私たちは、職業上、生命保険や損害保険の内容を説明したり、また、その企業に最適な保険を提案したりすることがありますが、少し気になることがあります。

それは、時々、「掛捨て」と「費用(経費)になる・ならない」ということを、混同している方がいらっしゃる、ということです。

「掛捨て」と一般的に表現するものは、「解約返戻金がない」という意味で、万が一(つまり、死亡)の場合にしか、保険金が受け取れない、ということです。(入院や手術の特約は別です)

これに対し、「費用(経費)になる・ならない」というのは、経理処理上の話であって、解約したときに返戻金があるかないかとは直接には関係ない、ということです。

逆にいえば、支払った保険料が全額費用になり、かつ、解約したときに返戻金がある、というものもある、ということになります。

「掛捨て」の保険、つまり、万が一の保障のみの保険がなぜあるかと言いますと、それは、企業に最低限必要な保障を、保険料を安く抑え、多くの加入者に獲得してもらいたいからです。

「万が一(=死亡)」というのは、被保険者(この人が亡くなると保険金が入る、という対象者)にとって、1回だけ(=確率が低い)です(重度障害の保険金、という場合はとりあえず抜きにして)。

誰かの「万が一」の場合のために、多数の契約者(保険料を支払う人)が安価な保険料を支払い、まかなっているのです。

もし、「自分」に万が一のことが起きれば、たくさんの人数の「誰か」が支払った安価な保険料を集めたもので、その保険金をまかなうのです。

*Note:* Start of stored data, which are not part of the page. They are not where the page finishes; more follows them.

(** * install-github-release-binary: the asset-resolution core

    A shallow embedding of [src/platform.ts] and [src/fetch.ts] (and of the
    target parser, whose source is described by the specification only),
    together with the properties the specification states about them.

    JavaScript strings are modelled by [string]; every constant the program
    compares against is plain ASCII.  An optional field or parameter
    ([label?: string | null], [name?: string], [targetDupleUnderscore?]) is
    an [option string], [None] standing for [undefined] and [null].  A
    function that can throw returns an [Outcome]. *)

From Stdlib Require Import Ascii DecimalString.
From stdpp Require Import base option list strings gmap.

Local Open Scope stdpp_scope.

(** ** JavaScript primitives used by the program *)

Module Js.

(** What a call produces: a value, a thrown [Error] with its message, or the
    [TypeError] the engine raises when a property of [undefined] is read. *)
Inductive Outcome (A : Type) : Type :=
| Return (value : A)
| Throw (message : string)
| ThrowTypeError.
Arguments Return {A} value.
Arguments Throw {A} message.
Arguments ThrowTypeError {A}.

Definition isReturn {A} (o : Outcome A) : bool :=
  match o with Return _ => true | _ => false end.

(** [s === t] on strings. *)
Definition strictEq (s t : string) : bool := String.eqb s t.

(** [if (s)] on a string: the empty string is falsy. *)
Definition truthy (s : string) : bool := negb (String.eqb s "").

(** [if (o)] on an optional string: [undefined] and the empty string are falsy. *)
Definition truthyOpt (o : option string) : bool :=
  match o with Some s => truthy s | None => false end.

(** [s.endsWith(searchString)]. *)
Fixpoint endsWith (s searchString : string) : bool :=
  String.eqb s searchString ||
  match s with
  | EmptyString => false
  | String _ rest => endsWith rest searchString
  end.

(** [s.replace(new RegExp(`[seps]${literal}$`), "")] for a [literal] without
    regular-expression metacharacters: the match, if any, is the suffix made
    of one separator of [seps] followed by [literal]; it is removed.  With
    [seps] a single character this is the pattern [`-${literal}$`]. *)
Fixpoint replaceSuffix (seps : list ascii) (literal : string) (s : string) : string :=
  match s with
  | EmptyString => EmptyString
  | String c rest =>
      if existsb (Ascii.eqb c) seps && String.eqb rest literal then EmptyString
      else String c (replaceSuffix seps literal rest)
  end.

(** The characters of [s] are all different from the dot, and there is one. *)
Fixpoint extensionBody (s : string) : bool :=
  match s with
  | EmptyString => false
  | String c EmptyString => negb (Ascii.eqb c ".")
  | String c rest => negb (Ascii.eqb c ".") && extensionBody rest
  end.

(** [s.replace(/\.[^.]+$/, '')]: the leftmost dot followed by one or more
    characters other than the dot up to the end of the string is the last
    dot, when something follows it. *)
Fixpoint stripExtension (s : string) : string :=
  match s with
  | EmptyString => EmptyString
  | String c rest =>
      if Ascii.eqb c "." && extensionBody rest then EmptyString
      else String c (stripExtension rest)
  end.

(** [parts.join(sep)]. *)
Fixpoint join (sep : string) (parts : list string) : string :=
  match parts with
  | [] => ""
  | [p] => p
  | p :: rest => p +:+ sep +:+ join sep rest
  end.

これが本来の「保険」の考え方、「相互扶助」により、「リスクを最小限にする」ということです。

しかしながら、保険には、もうひとつの使い方があります。

それは、「資産運用」です。

この場合は、費用になる・ならない、ということでなく、解約返戻金(又は満期保険金)がある保険を選択することになります。

つまり、「万が一」の場合よりも、保険金(返戻金)をもらう確率は数倍高くなります(当然、それが目的なので)。

そこで、返戻金のある保険は、そうでない(掛捨ての)保険よりも、保険料が高くなるのです。もしくは、運用益が少ないが、払い込んだ保険料の総額は確保される場合が多い、と言えるのです。

企業にとっては、まず、企業で、最低限必要な保障に入っているか、を検討する必要があります。

簡単にいえば、【年間の借入金返済額+年間固定費+代表者の死亡退職金】の金額は、最低限必要な保障といえるでしょう。

そして、その額を確保するために、もっとも有効なのは、保険料の安い「掛捨ての」保険に、代表者が高齢にならないうちに加入する、ということです。

なぜなら、上記の金額は、計算すると分かりますが、相当の保障額となります。

それを、「解約返戻金のある」保険に加入する、となると、保険料だけで大変な金額になります(しかも、本当は、入院保障なども付加しなければなりませんが、そういう特約は若干高くつくため、余計に、掛捨てでないと、保険料を支払うことが負担になるのです)。

もし、資産運用のために、解約返戻金のある保険も考えたい、という場合は、掛捨ての保険に加入してから考えても、全然遅くはありません。また、代表者が30歳代等、若い場合は、まだ保険料もそんなに高くはなりませんので、余裕がある場合にはそちらを考えてもよいかもしれません。

「万が一」のための保険は、早く加入するに越したことはありません。

なぜなら、命のことは、誰にも分からないからです。

また、重い病気になってしまうと、加入できなくなることが多いのですが、病気になるかならないか、ということも、誰にも分かりません。

極端な話、加入して数日で「万が一」の場合に遭遇した、ということもあるのです。

中小企業の場合は、代表者の「信用」でビジネスが成り立っている場合がほとんど、といっていいと思います。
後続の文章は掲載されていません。